Nie żyje Piotr "Spiderman" Zalewski - znany zachodniopomorski społecznik. Mężczyzna dwa tygodnie temu został napadnięty i brutalnie pobity. „To tragedia i ogromna strata dla całej społeczności Koszalina" – wyraził żal prezydent miasta Piotr Jedliński.

    Nie żyje „Spiderman” z Koszalina! Został brutalnie pobity

    Piotr "Spiderman" Zalewski był znanym koszalińskim aktywistą. 19 sierpnia przy ul. Harcerskiej w Koszalinie został brutalnie pobity przez 41-letniego mężczyznę. Mimo wszelkich starań lekarzy ze Szpitala Wojewódzkiego, życia popularnego społecznika nie udało się uratować. W sobotę, 2 września nadeszła informacja o jego śmierci. Mężczyzna zmarł w wieku 47 lat.

    Sprawcę napaści udało się zatrzymać - to 41-latek, który usłyszał już zarzuty i przebywa w areszcie. Sprawą zajmuje się lokalna prokuratura.

    ZOBACZ TAKŻE: Przepowiednia Benedykta XVI może przerazić! Czy to wydarzy się w 2023 roku?
    Spidermana pożegnali mieszkańcy Koszalina

    Mieszkańcy Koszalina wstrząśnięci brutalnym pobiciem mężczyzny, zorganizowali 27 sierpnia Marsz Przeciwko Przemocy. Po ogłoszeniu informacji o śmierci „Spidermana” także postanowili uczcić jego pamięć:

    SOBOTA 02.09.2023 między godziną 20:30 a 21:00 oddajemy hołd zapalając ZNICZ zmarłemu Piotrowi Spidermanowi Zalewskiemu.
    Światełko pamięci pozostawiamy w okolicach miejsca tragicznego pobicia ul. Harcerska 8 w Koszalinie.
    Prosimy Państwa o zachowanie powagi sytuacji oraz spokoju w miejscu oddania hołdu zmarłemu Społecznikowi.

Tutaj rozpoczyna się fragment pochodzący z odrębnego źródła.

Lemma NoDup_phi_pairs K : (∀ j, NoDup (phis_at K j)) → NoDup (phi_pairs K).
Proof.
  intros HK. unfold phi_pairs.
  assert (Hls : ∀ j ls, (j, ls) ∈ map_to_list K → NoDup ls).
  { intros j ls Hj%elem_of_map_to_list. specialize (HK j). unfold phis_at in HK.
    by rewrite Hj in HK. }
  pose proof (NoDup_fst_map_to_list K) as Hnd.
  induction (map_to_list K) as [|[j ls] l IH]; [constructor|].
  rewrite !fmap_cons in *. cbn [concat fst snd] in *. apply NoDup_cons in Hnd as [Hj Hnd].
  apply NoDup_app. split_and!.
  - apply NoDup_fmap_2; [by intros ?? [= ->]|]. apply (Hls j). by left.
  - intros [j' l'] Hin (xs & Hx & Hxs)%elem_of_concat.
    apply list_elem_of_fmap in Hin as (? & [= -> ->] & _).
    apply list_elem_of_fmap in Hxs as ([j2 ls2] & -> & Hj2).
    apply list_elem_of_fmap in Hx as (? & [= -> ->] & _).
    apply Hj, list_elem_of_fmap. by exists (j2, ls2).
  - apply IH; [|done]. intros ?? ?. eapply Hls. by right.
Qed.

Lemma phi_le_pairs K R : phi_le K R → phi_pairs K ⊆ phi_pairs R.
Proof. intros H [j l]. rewrite !elem_of_phi_pairs. apply H. Qed.

Lemma phi_total_mono K R : (∀ j, NoDup (phis_at K j)) → phi_le K R → phi_total K ≤ phi_total R.
Proof.
  intros HK HR. rewrite <-!length_phi_pairs.
  by apply NoDup_length_le; [apply NoDup_phi_pairs|apply phi_le_pairs].
Qed.

(** Growth by inclusion that does not change the number of phis changes no phi. *)
Lemma phi_total_eq K R :
  (∀ j, NoDup (phis_at K j)) → phi_le K R → phi_total R ≤ phi_total K → phi_le R K.
Proof.
  intros HK HR Ht j l. rewrite <-!elem_of_phi_pairs. intros Hin.
  assert (phi_pairs K ≡ₚ phi_pairs R) as ->; [|done].
  apply submseteq_length_Permutation.
  - apply NoDup_submseteq; [by apply NoDup_phi_pairs|by apply phi_le_pairs].
  - by rewrite !length_phi_pairs.
Qed.

Lemma phi_total_bound K n m :
  (∀ j, NoDup (phis_at K j)) → (∀ j l, l ∈ phis_at K j → j < n ∧ l < m) → phi_total K ≤ n * m.
Proof.
  intros HK Hb. rewrite <-length_phi_pairs.
  trans (length (list_prod (seq 0 n) (seq 0 m))); [|by rewrite length_prod, !length_seq].
  apply NoDup_length_le; [by apply NoDup_phi_pairs|]. intros [j l] Hin.
  apply elem_of_phi_pairs, Hb in Hin as [??].
  apply list_elem_of_In, in_prod; apply in_seq; lia.
Qed.
End pairs.

Section fixpoint.
Context `{!HashOrder nat}.
Context (def_path : DefId → string) (mir : Body).
Context (reachable_bbs loop_region_blocks : gset BasicBlock).
Context (Hok : body_ok mir = true).
Context (Hreach : ∀ b, b ∈ reachable_bbs → b < length (basic_blocks mir)).
Context (pm : gmap BasicBlock (gset BasicBlock)).
Context (Hpm : pred_map_ok mir reachable_bbs loop_region_blocks pm).
Context (fuel : nat) (Hfuel : length (basic_blocks mir) < fuel).
Implicit Types K R : gmap BasicBlock (list Local).
Abbreviation round := (phi_round def_path mir reachable_bbs loop_region_blocks pm fuel).
Abbreviation spec := (round_spec def_path mir reachable_bbs loop_region_blocks pm fuel).

Lemma round_spec_mono K K' R R' : phi_le K K' → spec K R → spec K' R' → phi_le R R'.
Proof.
  intros HK (_ & _ & HR) (_ & _ & HR') j l. rewrite HR, HR'.
  intros (ps & Hj & Hsz & Hpl & Hall). exists ps. split_and!; [done..|]. intros p Hp.
  eapply chain_mono; [done..|]. by apply Hall.
Qed.

Lemma round_spec_bounded K R : bounded mir K → spec K R → bounded mir R.
Proof.
  intros HK (_ & _ & HR) j l. rewrite HR. intros (ps & Hj & Hsz & Hpl & Hall).
  destruct (size_pos_elem ps Hsz) as [p Hp]. eapply chain_bounded; [done..|by apply Hall].
Qed.

Lemma round_spec_key K R j l : spec K R → l ∈ phis_at R j → j < length (basic_blocks mir).
Proof.
  intros (_ & _ & HR). rewrite HR. intros (ps & Hj & Hsz & _).
  destruct (size_pos_elem ps Hsz) as [p Hp]. destruct (Hpm j p) as [H _].
  rewrite Hj in H. destruct (H Hp) as (_ & _ & Hr & _). by eapply in_region_lt.
Qed.

(** A round sees the known phis only as sets. *)
Lemma round_ext K K' : phi_le K K' → phi_le K' K → round K = round K'.
Proof.
  intros H1 H2. unfold phi_round. apply ofold_ext. intros R j _. unfold round_join.
  destruct (pm !! j) as [ps|] eqn:Hj; simpl; [|done]. destruct (_ <? 2); [done|].
  assert (phi_locals_of def_path mir reachable_bbs loop_region_blocks pm fuel ps K =
          phi_locals_of def_path mir reachable_bbs loop_region_blocks pm fuel ps K') as ->; [|done].
  unfold phi_locals_of. f_equal. apply ofold_ext. intros st p Hp. unfold count_chain.
  rewrite elem_of_set_iter in Hp.
  rewrite !(chain_ret mir reachable_bbs loop_region_blocks Hok Hreach pm Hpm fuel Hfuel j ps p) by done.
  simpl. do 3 f_equal. apply (anti_symm (⊆)); by eapply chain_mono.
Qed.

Definition closed K : Prop := ∀ R, round K = Ret R → phi_le R K.

(** The rounds end in the least fixpoint. *)
Lemma phi_loop_ok rounds :
  length (basic_blocks mir) * length (local_decls mir) < rounds →
  ∃ R, loop rounds (phi_step def_path mir reachable_bbs loop_region_blocks pm fuel) ∅ = Ret R ∧
    round R = Ret R ∧ spec R R ∧ ∀ K, bounded mir K → closed K → phi_le R K.
Proof.
  intros Hrounds.
  set (I := λ K, bounded mir K ∧ (∀ j, NoDup (phis_at K j)) ∧
    phi_total K ≤ length (basic_blocks mir) * length (local_decls mir) ∧
    (∀ R, spec K R → phi_le K R) ∧ ∀ K', bounded mir K' → closed K' → phi_le K K').
  apply (loop_total _ I
    (λ K, length (basic_blocks mir) * length (local_decls mir) - phi_total K)); [|..].
  - intros K (HKb & HKn & HKt & Hinc & Hleast).
    destruct (round_ok def_path mir reachable_bbs loop_region_blocks Hok Hreach pm Hpm fuel Hfuel K HKb)
      as (R & HR & Hspec).
    pose proof (Hinc R Hspec) as HKR.
    assert (HRb : bounded mir R) by by eapply round_spec_bounded.
    assert (HRleast : ∀ K', bounded mir K' → closed K' → phi_le R K').
    { intros K' Hb' Hc'.
      destruct (round_ok def_path mir reachable_bbs loop_region_blocks Hok Hreach pm Hpm fuel Hfuel K' Hb')
        as (R' & HR' & Hspec').
      trans R'; [|by apply Hc']. eapply round_spec_mono; [|done..]. by apply Hleast. }
    assert (HRn : ∀ j, NoDup (phis_at R j)) by by apply Hspec.
    pose proof (phi_total_mono K R HKn HKR) as Hle.
    assert (HRt : phi_total R ≤ length (basic_blocks mir) * length (local_decls mir)).
    { apply phi_total_bound; [done|]. intros j l Hl. split; [by eapply round_spec_key|by eapply HRb]. }
    unfold phi_step. rewrite HR. simpl. destruct (_ =? _) eqn:E.
    + right. exists R. split; [done|]. apply Nat.eqb_eq in E.
      assert (HRK : phi_le R K) by (apply phi_total_eq; [done..|lia]).
      assert (HRR : round R = Ret R) by (by rewrite (round_ext R K)).
      split_and!; [done| |done].
      destruct (round_ok def_path mir reachable_bbs loop_region_blocks Hok Hreach pm Hpm fuel Hfuel R HRb)
        as (R' & HR' & Hspec'). rewrite HRR in HR'. by injection HR' as <-.
    + left. exists R. apply Nat.eqb_neq in E. split_and!; [done| |lia].
      split_and!; [done..| |done]. intros R' HR'. by eapply round_spec_mono.
  - unfold I, bounded, phis_at. split_and!.
    + intros b l. rewrite lookup_empty. by intros ?%elem_of_nil.
    + intros j. rewrite lookup_empty. constructor.
    + unfold phi_total. rewrite map_to_list_empty. simpl. lia.
    + intros R _ j l. unfold phis_at. rewrite lookup_empty. by intros ?%elem_of_nil.
    + intros K' _ _ j l. unfold phis_at. rewrite lookup_empty. by intros ?%elem_of_nil.
  - lia.
Qed.
End fixpoint.

(** Whatever the fuel, no phi is listed twice. *)
Lemma phi_joins_nodup `{!HashOrder nat} fuel rounds def_path mir reachable_bbs loop_region_blocks R :
  compute_phi_join_locals fuel rounds def_path mir reachable_bbs loop_region_blocks = Ret R →
  ∀ j, NoDup (phis_at R j).
Proof.
  unfold compute_phi_join_locals. destruct (build_pred_map _ _ _) as [pm| |]; simpl; try done.
  assert (Hsel : ∀ ps cc lo v0 v, NoDup (v0 ++ lo) → ofold (select_phi def_path mir ps cc) v0 lo = Ret v → NoDup v).
  { intros ps cc lo. induction lo as [|l lo IH]; intros v0 v Hnd; [rewrite app_nil_r in Hnd; by intros [= <-]|].
    cbn [ofold]. destruct (select_phi def_path mir ps cc v0 l) as [v1| |] eqn:E; simpl; try done. apply IH.
    unfold select_phi in E. destruct (unwrap (cc !! l)); simpl in E; try done.
    assert (Hskip : NoDup (v0 ++ lo)) by (eapply sublist_NoDup; [exact Hnd|by apply sublist_app; [|apply sublist_cons]]).
    assert (Hpush : NoDup (vec_push v0 l ++ lo)) by (unfold vec_push; by rewrite <-app_assoc).
    destruct (_ <? _); [by injection E as <-|]. destruct (local_ty mir l); simpl in E; try done.
    destruct (is_option_ty def_path _); [by injection E as <-|]. destruct (is_tuple_ty _); by injection E as <-. }
  assert (Hround : ∀ K R', phi_round def_path mir reachable_bbs loop_region_blocks pm fuel K = Ret R' → ∀ j, NoDup (phis_at R' j)).
  { intros K R'. apply (ofold_inv _ (λ R, ∀ j, NoDup (phis_at R j))).
    2: { intros j. unfold phis_at. rewrite lookup_empty. constructor. }
    clear R'. intros R0 j R1 HR0. unfold round_join. destruct (pm !! j) as [ps|]; simpl; [|done].
    destruct (_ <? 2); [by intros [= <-]|]. destruct (phi_locals_of _ _ _ _ _ _ _ _) as [v| |] eqn:E; simpl; try done.
    assert (Hv : NoDup v).
    { unfold phi_locals_of in E. destruct (ofold (count_chain _ _ _ _ _ _ _) (∅, []) _) as [[cc lo]| |] eqn:Ec; simpl in E; try done.
      eapply Hsel, E. apply (ofold_inv _ (λ st : gmap Local nat * list Local, ∃ xs, counted xs st)) in Ec as (xs & _ & _ & Hlo); [done| |].
      - intros st p st' [xs Hxs]. unfold count_chain. destruct (collect_chain_locals _ _ _ _ _ _ _ _) as [ls| |]; simpl; try done.
        intros [= <-]. exists (xs ++ set_iter ls). by apply counted_fold.
      - exists []. by split_and!; [intros l; simpl; rewrite lookup_empty|done|constructor]. }
    destruct v as [|l v]; intros [= <-]; [done|]. intros j'. unfold phis_at. rewrite lookup_insert.
    case_decide; [done|apply HR0]. }
  apply (loop_partial _ (λ R, ∀ j, NoDup (phis_at R j)) (λ R, ∀ j, NoDup (phis_at R j))).
  - intros K x _. unfold phi_step. destruct (phi_round _ _ _ _ _ _ K) as [R'| |] eqn:E; simpl; try done.
    destruct (_ =? _); intros [= <-]; by eapply Hround.
  - intros j. unfold phis_at. rewrite lookup_empty. constructor.
Qed.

    „To tragedia i ogromna strata dla całej społeczności Koszalina”

    Prezydent Koszalina pożegnał Piotra Zalewskiego w mediach społecznościowych:

    Agresja, przemoc, nienawiść prowadzą zawsze do zła. Śmierć Piotra "Spidermana" Zalewskiego to tragedia i ogromna strata dla całej społeczności Koszalina. Rodzinie i przyjaciołom tego niezwykłego człowieka składam wyrazy najszczerszego współczucia. Czy ta bolesna lekcja czegoś nas nauczy? Czy pozwoli wyprowadzić z błędu tych, którzy myślą, że można kogoś pobić z jakiegokolwiek powodu? Chciałbym wierzyć, że tak i nie chodzi tu o karę (która powinna być surowa), ale o wartość ludzkiego zdrowia i życia - napisał Jedliński.

    Jeden z redaktorów lokalnego serwisu Marek Łagocki przekazał, że

     Zalewski był "wyjątkowym człowiekiem o wyjątkowym sercu" - pomagał przede wszystkim najmłodszym w potrzebie. "Był zawsze uśmiechnięty oraz przyjazny i takiego go zapamiętam.